Now you can be in the hole before you even park!


Oh, Las Vegas. Just the thought of you and my skin gets fuzzy, my knees get weak, my mouth starts salivating and my gut sinks like Rose dropping the Heart of the Ocean into the Atlantic because I know that’s the fate my bank account is about to meet.

Vegas is the city where dreamers go to turn their paycheck into a fortune, end up regretting even going, and leave only taking solace in the drunken memories at the bar. To quote Robert DeNiro as Sam “Ace” Rothstein in the movie Casino, “ Today it looks like Disneyland. And while the kids play cardboard pirates, Mommy and Daddy drop the house payments and Junior’s college money on the poker slots.” By the way, that was in 1995 and things have only gotten bigger and more expensive.

To restate the obvious, Las Vegas is a money pit. It sucks the funding and life out of you like a spouse filing for divorce from a cheating billionaire. Every time I go, I have to mentally prepare myself for the fact that I’m setting myself back a couple months from buying a house, but I’m only a crazy twenty-something once!

The truth is that for as much as tourists spend in Sin City, we deserve something in return. I’m certainly not talking about a free meal or free night stay — although that’s what we actually get if we maintain usage of the player’s cards. We do, however, deserve just a slight little convenience before we file for bankruptcy on the casino floor.

The convenience I’m talking about is the free parking we deserve at casino complexes. However just last week, MGM Resorts International announced they would begin charging a $10 overnight fee to customers wishing to park at their facilities. MGM’s properties include, among others, the MGM Grand, Bellagio, The Mirage and Mandalay Bay.

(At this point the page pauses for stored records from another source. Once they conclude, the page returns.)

(** * download_site.py: the incremental fetch-and-classify engine

    A shallow embedding of [src/download_site.py] and the properties of
    its skip check, retry loop, artifact naming and bookkeeping.

    Python values are modelled as follows.
    - [str] is a list of Unicode code points ([pystr]), each a [Z];
    - [bytes] is a list of 8-bit values ([bytes]), each a [Z] in [0, 256);
    - a [dict] with [str] keys is a [gmap pystr _];
    - a Python [float] that holds a time stamp is a rational ([Q]);
    - [Optional[T]] is [option T], and a call that may raise returns an
      [option] (or a [bool]) with [None] (or [false]) for the exception.

    Everything outside the process (the network, the disk, the clock, the
    libraries that parse XML, time stamps and HTML, and the scheduling of
    the thread pool) is an environment [env] that answers each call from
    the history of calls so far; the history is kept as a trace of events. *)

From Stdlib Require Import ZArith QArith List Ascii String Lia Permutation.
From stdpp Require Import base option list gmap.
Import ListNotations.

Local Open Scope Z_scope.

(** ** Strings and bytes *)

Abbreviation pystr := (list Z) (only parsing).
Abbreviation bytes := (list Z) (only parsing).

(** A string literal of the source, as code points. *)
Definition lit (s : string) : pystr :=
  map (fun a => Z.of_nat (nat_of_ascii a)) (list_ascii_of_string s).

(** [str.encode('utf-8')] on one code point; [None] is
    [UnicodeEncodeError] (a surrogate) or a value that is no code point. *)
Definition utf8_encode_cp (c : Z) : option bytes :=
  if c <? 0 then None
  else if c <? 0x80 then Some [c]
  else if c <? 0x800 then Some [0xC0 + c / 64; 0x80 + c mod 64]
  else if (0xD800 <=? c) && (c <=? 0xDFFF) then None
  else if c <? 0x10000 then
    Some [0xE0 + c / 4096; 0x80 + (c / 64) mod 64; 0x80 + c mod 64]
  else if c <=? 0x10FFFF then
    Some [0xF0 + c / 262144; 0x80 + (c / 4096) mod 64;
          0x80 + (c / 64) mod 64; 0x80 + c mod 64]
  else None.

Fixpoint utf8_encode (s : pystr) : option bytes :=
  match s with
  | [] => Some []
  | c :: s' =>
      match utf8_encode_cp c, utf8_encode s' with
      | Some b, Some bs => Some (b ++ bs)
      | _, _ => None
      end
  end.

(** ** hashlib.md5 (RFC 1321) *)

Module MD5.

Definition w32 (x : Z) : Z := x mod 2 ^ 32.

Definition rotl32 (x c : Z) : Z :=
  w32 (Z.lor (Z.shiftl x c) (Z.shiftr x (32 - c))).

Definition not32 (x : Z) : Z := Z.lxor x 0xFFFFFFFF.

Definition K : list Z :=
  [ 0xd76aa478; 0xe8c7b756; 0x242070db; 0xc1bdceee;
    0xf57c0faf; 0x4787c62a; 0xa8304613; 0xfd469501;
    0x698098d8; 0x8b44f7af; 0xffff5bb1; 0x895cd7be;
    0x6b901122; 0xfd987193; 0xa679438e; 0x49b40821;
    0xf61e2562; 0xc040b340; 0x265e5a51; 0xe9b6c7aa;
    0xd62f105d; 0x02441453; 0xd8a1e681; 0xe7d3fbc8;
    0x21e1cde6; 0xc33707d6; 0xf4d50d87; 0x455a14ed;
    0xa9e3e905; 0xfcefa3f8; 0x676f02d9; 0x8d2a4c8a;
    0xfffa3942; 0x8771f681; 0x6d9d6122; 0xfde5380c;
    0xa4beea44; 0x4bdecfa9; 0xf6bb4b60; 0xbebfbc70;
    0x289b7ec6; 0xeaa127fa; 0xd4ef3085; 0x04881d05;
    0xd9d4d039; 0xe6db99e5; 0x1fa27cf8; 0xc4ac5665;
    0xf4292244; 0x432aff97; 0xab9423a7; 0xfc93a039;
    0x655b59c3; 0x8f0ccc92; 0xffeff47d; 0x85845dd1;
    0x6fa87e4f; 0xfe2ce6e0; 0xa3014314; 0x4e0811a1;
    0xf7537e82; 0xbd3af235; 0x2ad7d2bb; 0xeb86d391 ].

Definition S : list Z :=
  [ 7; 12; 17; 22; 7; 12; 17; 22; 7; 12; 17; 22; 7; 12; 17; 22;
    5; 9; 14; 20; 5; 9; 14; 20; 5; 9; 14; 20; 5; 9; 14; 20;
    4; 11; 16; 23; 4; 11; 16; 23; 4; 11; 16; 23; 4; 11; 16; 23;
    6; 10; 15; 21; 6; 10; 15; 21; 6; 10; 15; 21; 6; 10; 15; 21 ].

Record state := St { sA : Z; sB : Z; sC : Z; sD : Z }.

Definition init : state :=
  St 0x67452301 0xefcdab89 0x98badcfe 0x10325476.

(** Little-endian 32-bit words of a block and bytes of a word. *)
Fixpoint words (b : list Z) : list Z :=
  match b with
  | b0 :: b1 :: b2 :: b3 :: r =>
      (b0 + 2 ^ 8 * b1 + 2 ^ 16 * b2 + 2 ^ 24 * b3) :: words r
  | _ => []
  end.

Definition word_bytes (x : Z) : list Z :=
  [ x mod 256; (x / 2 ^ 8) mod 256; (x / 2 ^ 16) mod 256; (x / 2 ^ 24) mod 256 ].

Definition round (M : list Z) (s : state) (i : nat) : state :=
  let '(St a b c d) := s in
  let iz := Z.of_nat i in
  let '(f, g) :=
    if iz <? 16 then (Z.lor (Z.land b c) (Z.land (not32 b) d), iz)
    else if iz <? 32 then
      (Z.lor (Z.land d b) (Z.land (not32 d) c), (5 * iz + 1) mod 16)
    else if iz <? 48 then (Z.lxor b (Z.lxor c d), (3 * iz + 5) mod 16)
    else (Z.lxor c (Z.lor b (not32 d)), (7 * iz) mod 16) in
  let f' := w32 (f + a + nth i K 0 + nth (Z.to_nat g) M 0) in
  St d (w32 (b + rotl32 f' (nth i S 0))) b c.

Definition block (s : state) (blk : list Z) : state :=
  let s' := fold_left (round (words blk)) (seq 0 64) s in
  St (w32 (sA s + sA s')) (w32 (sB s + sB s'))
     (w32 (sC s + sC s')) (w32 (sD s + sD s')).

Definition pad (msg : list Z) : list Z :=
  let n := Z.of_nat (length msg) in
  let zeros := Z.to_nat ((55 - n) mod 64) in
  let bits := 8 * n in
  msg ++ [0x80] ++ repeat 0 zeros
      ++ word_bytes (bits mod 2 ^ 32) ++ word_bytes ((bits / 2 ^ 32) mod 2 ^ 32).

Fixpoint blocks (n : nat) (msg : list Z) (s : state) : state :=
  match n with
  | O => s
  | Datatypes.S n' => blocks n' (skipn 64 msg) (block s (firstn 64 msg))
  end.

(** [hashlib.md5(data).digest()]: 16 bytes. *)
Definition digest (data : bytes) : bytes :=
  let p := pad data in
  let s := blocks (length p / 64)%nat p init in
  word_bytes (sA s) ++ word_bytes (sB s) ++ word_bytes (sC s) ++ word_bytes (sD s).

End MD5.

(** [hexdigest]: two lower-case hexadecimal digits per byte. *)
Definition hex_digit (n : Z) : Z := if n <? 10 then 48 + n else 87 + n.

Definition hex_byte (b : Z) : pystr := [hex_digit (b / 16); hex_digit (b mod 16)].

Definition hexlify (bs : bytes) : pystr := flat_map hex_byte bs.

Definition md5_hexdigest (data : bytes) : pystr := hexlify (MD5.digest data).

(** ** url_to_filename *)

(** [hashlib.md5(url.encode('utf-8')).hexdigest() + '.html']; [None] when
    the encoding raises. *)
Definition url_to_filename (url : pystr) : option pystr :=
  match utf8_encode url with
  | Some data => Some (md5_hexdigest data ++ lit ".html")
  | None => None
  end.

(** ** Paths *)

(** [os.path.join(a, b)] of [posixpath], for two components. *)
Definition startswith_sep (b : pystr) : bool :=
  match b with
  | c :: _ => c =? 47
  | [] => false
  end.

Definition endswith_sep (a : pystr) : bool :=
  match last a with
  | Some c => c =? 47
  | None => false
  end.

Definition path_join (a b : pystr) : pystr :=
  if startswith_sep b then b
  else if bool_decide (a = []) || endswith_sep a then a ++ b
  else a ++ lit "/" ++ b.

Arguments path_join : simpl never.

Wait, what? So now before I even set foot on the ground after my four-hour, 240-mile drive I have to pay $10 just to get out of my car? I’m going to pay upwards of $17 for a crappy L.A. Water at the first bar I see and I’m damn sure the overcharge on that sad mix of well spirits will cover my fee.

Some people might like how MGM wants to build a fantastic parking structure behind the Excalibur that’ll blow our minds, but it’s just a parking structure! I don’t want or need LED lighting, a parking guide or “mobile technology allowing visitors to check space availability prior to arrival.” What I want or need is a quick place to pull up, ditch my car and use that $10 to get hammered.

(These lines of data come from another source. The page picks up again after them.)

(** [i.interaction.interaction]: the pointer to the native interaction. *)
Definition native {k} (i : Handle k) : nat := Interaction.interaction (interaction i).

(** Modelled from the spec: the conversion of one key and its values to the
    native header and query form (it is defined outside [http_v2.go]). *)
Definition keyValuesToMapStringArrayInterface (key : string) (values : list matchers.Value)
    : list (string * list matchers.Value) :=
  [(key, values)].

(** Modelled from the spec: the conversion of a headers matcher to the native
    header form (it is defined outside [http_v2.go]). *)
Definition headersMatcherToNativeHeaders (headers : matchers.HeadersMatcher)
    : list (string * list matchers.Value) :=
  headers.

Module V2HTTPMockProvider.

(** [AddInteraction] to the pact. *)
Definition AddInteraction (p : V2HTTPMockProvider) : M UnconfiguredV2Interaction :=
  logPrintln "[DEBUG] pact add V2 interaction";;
  interaction ← NewInteraction (httpMockProvider.mockserver (httpMockProvider p)) "";
  mret ({| interaction :=
             {| Interaction.specificationVersion := models.V2;
                Interaction.interaction := interaction |};
           provider := p |} : UnconfiguredV2Interaction).

(** [ExecuteTest], promoted from the embedded [*httpMockProvider]. *)
Definition ExecuteTest `{Runtime} (p : V2HTTPMockProvider) (t : testing_T)
    (integrationTest : MockServerConfig -> M (option Error)) : M (option Error) :=
  httpMockProvider_ExecuteTest (httpMockProvider p) t integrationTest.

End V2HTTPMockProvider.

Module UnconfiguredV2Interaction.

(** [Given] specifies a provider state, may be called multiple times.
    Optional. *)
Definition Given (i : UnconfiguredV2Interaction) (state : string) : M UnconfiguredV2Interaction :=
  call (native i) (mockserver.Given state);;
  mret i.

I understand there may be other aspects to implementing the plan such as limiting the amount of people who leave their cars for a long period, sleep in their car or drink in their cars. It just makes me sad because I frequently reminisce on how fun it was to not have a room and wake up on the top level of the Caesar’s Palace parking structure in the bed of my friend’s Ford Ranger feeling like I had bathed in hand sanitizer because my skin was so dry from being beaten by the desert morning sun. People cannot miss out on a free experience like that.

I can only hope that if parking is now a fee, they make us pay before I park so by the time I leave the club shirtless with untied shoes, I’ll be too far gone to even care. When the morning comes, I’ll have come to terms with my maxed-out credit card and begun digging into my savings once again to get myself a tall can for breakfast and entrance to the pool party.

Oh, what the hell am I talking about? Ten bucks is nothing. Let the good times roll!